FIND is committed to the delineation of the molecular pathways that lead to neuronal death in Huntington’s and related disorders, with a particular emphasis on three major sub-themes: proteolysis, excitotoxicity and post-translational modification of target proteins.
A common theme that unites several neurodegenerative disorders is dysfunctional proteolysis, which leads to the accumulation of abnormal protein products that may play a role in, and thus offer a potential therapeutic target for preventing the onset and progression of cell death. Excitotoxicity due to excessive glutamatergic activity and/or age-related mitochondrial dysfunction may also play a role in triggering neuronal death, opening the possibility that interrupting the excitotoxicity pathway may be an effective counter measure.

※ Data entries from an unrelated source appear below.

(** * Resource resolution and rewriting engine of the web cloner

    A shallow embedding of [core/utils.py], [core/downloader.py],
    [core/parser.py], [core/normalizer.py] and of the sibling filter
    [WebsiteCloner._should_download] of [server.py], followed by the
    properties of deduplication, naming, failure isolation, origin
    classification and rewriting that hold of them, and by the inputs
    on which the engine departs from its specification.

    Conventions of the embedding.
    - A Python [str] is a [string]; its characters are the code points
      0..255, on which [isspace], [lower] and the regular expressions
      behave as written here.
    - [urllib.parse] follows CPython 3.11.  A netloc with one bracket
      only raises [ValueError], modelled by [None]; the validation of an
      IPv6 literal between matched brackets is left out.
    - A [pathlib.Path] is its [parts] tuple, with the POSIX flavour.
    - The transport ([requests.Session.get] followed by
      [raise_for_status]) is an oracle: the outcome of the n-th request
      of the run, made for a URL.  Every request is appended to a log
      kept in the state, so the fetches of a URL can be counted.
    - The disk is an association list from paths to file contents, in
      the order of the directory listing; [mkdir], [open] and [write]
      succeed.
    - The parsed document is the sequence of its elements in document
      order, which is the order [find_all] visits them in.  The elements
      the engine mutates ([link], [script], [img], elements carrying a
      [style] attribute) are addressed by their position, so that two
      references to one element share it.  A function that may raise
      returns an [option], [None] standing for the exception. *)

From Stdlib Require Import String Ascii.
From stdpp Require Import base option list gmap strings pretty.


(** ** Python string primitives *)

Module Py.

Definition in_range (lo hi : nat) (c : ascii) : bool :=
  (lo <=? nat_of_ascii c)%nat && (nat_of_ascii c <=? hi)%nat.

Definition char_eqb (a b : ascii) : bool := Ascii.eqb a b.

(** [c in chars] for a one-character [c]. *)
Fixpoint char_in (c : ascii) (chars : string) : bool :=
  match chars with
  | EmptyString => false
  | String a rest => char_eqb c a || char_in c rest
  end.
(** * text_sum_pydanticai: chunking, per-chunk summarisation and merging

    A shallow embedding of [text_sum_pydanticai.py].  The NLTK tokenizer,
    the model agent, the JSON parser and the console are what the program
    calls; they are section variables here.  Python exceptions are made
    explicit with the [result] type, and the agent's state is threaded by
    hand. *)

From Stdlib Require Import Ascii String.
From stdpp Require Import base numbers list strings gmap sorting pretty.

Local Open Scope string_scope.
Local Open Scope list_scope.
Local Open Scope Z_scope.

(** ** Python values shared by the components *)

(** [str.join] with one space as the separator. *)
Definition join_space (parts : list string) : string := String.concat " " parts.

(** ** 3. Chunking logic ([chunk_text]) *)

Module Chunker.
Section defs.
(** [nltk.tokenize.sent_tokenize] and [nltk.tokenize.word_tokenize]. *)
Variable sent_tokenize : string -> list string.
Variable word_tokenize : string -> list string.

(** The three loop variables of [chunk_text]. *)
Record loop_state := LoopState {
  chunks : list string;
  current_chunk : list string;
  current_length : Z
}.

Definition loop_init : loop_state := LoopState [] [] 0.

(** One iteration of [for sentence in sentences]. *)
Definition loop_body (max_words : Z) (st : loop_state) (sentence : string)
  : loop_state :=
  let words := word_tokenize sentence in
  if bool_decide (current_length st + Z.of_nat (length words) <= max_words)
  then LoopState (chunks st)
                 (current_chunk st ++ [sentence])
                 (current_length st + Z.of_nat (length words))
  else LoopState (chunks st ++ [join_space (current_chunk st)])
                 [sentence]
                 (Z.of_nat (length words)).

Definition chunk_text (text : string) (max_words : Z) : list string :=
  let sentences := sent_tokenize text in
  let st := foldl (loop_body max_words) loop_init sentences in
  match current_chunk st with
  | [] => chunks st
  | _ :: _ => chunks st ++ [join_space (current_chunk st)]
  end.

(** The default [max_words=200]. *)
Definition chunk_text_default (text : string) : list string :=
  chunk_text text 200.

(** The same loop with every flushed accumulator kept as the list of its
    sentences instead of the joined string: the Chunk of the data model
    (an ordered sequence of sentences). *)
Record group_state := GroupState {
  groups : list (list string);
  group_chunk : list string;
  group_length : Z
}.

Definition group_init : group_state := GroupState [] [] 0.

Definition group_body (max_words : Z) (st : group_state) (sentence : string)
  : group_state :=
  let words := word_tokenize sentence in
  if bool_decide (group_length st + Z.of_nat (length words) <= max_words)
  then GroupState (groups st)
                  (group_chunk st ++ [sentence])
                  (group_length st + Z.of_nat (length words))
  else GroupState (groups st ++ [group_chunk st])
                  [sentence]
                  (Z.of_nat (length words)).

Definition flush_groups (st : group_state) : list (list string) :=
  match group_chunk st with
  | [] => groups st
  | _ :: _ => groups st ++ [group_chunk st]
  end.

Definition chunk_groups (text : string) (max_words : Z) : list (list string) :=
  flush_groups (foldl (group_body max_words) group_init (sent_tokenize text)).

(** [len(word_tokenize(sentence))] and its sum over a group. *)
Definition word_count (s : string) : Z := Z.of_nat (length (word_tokenize s)).

Definition group_words (g : list string) : Z :=
  foldr (fun s n => word_count s + n) 0 g.

(** The words of a sequence of strings, in order. *)
Definition words_of (l : list string) : list string :=
  concat (map word_tokenize l).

The third sub-theme is directed at exploring evidence that mutant huntingtin alters two proteins that play a key role in the assembly and location of neuronal molecules required for effective receipt and transmission of signals between brain cells. Exploring each of these areas and their inter-relationships holds promise for significant advances in understanding and addressing the complex molecular and cellular interactions that lead to early cell death in neurological disease.
Award term completed September 2009.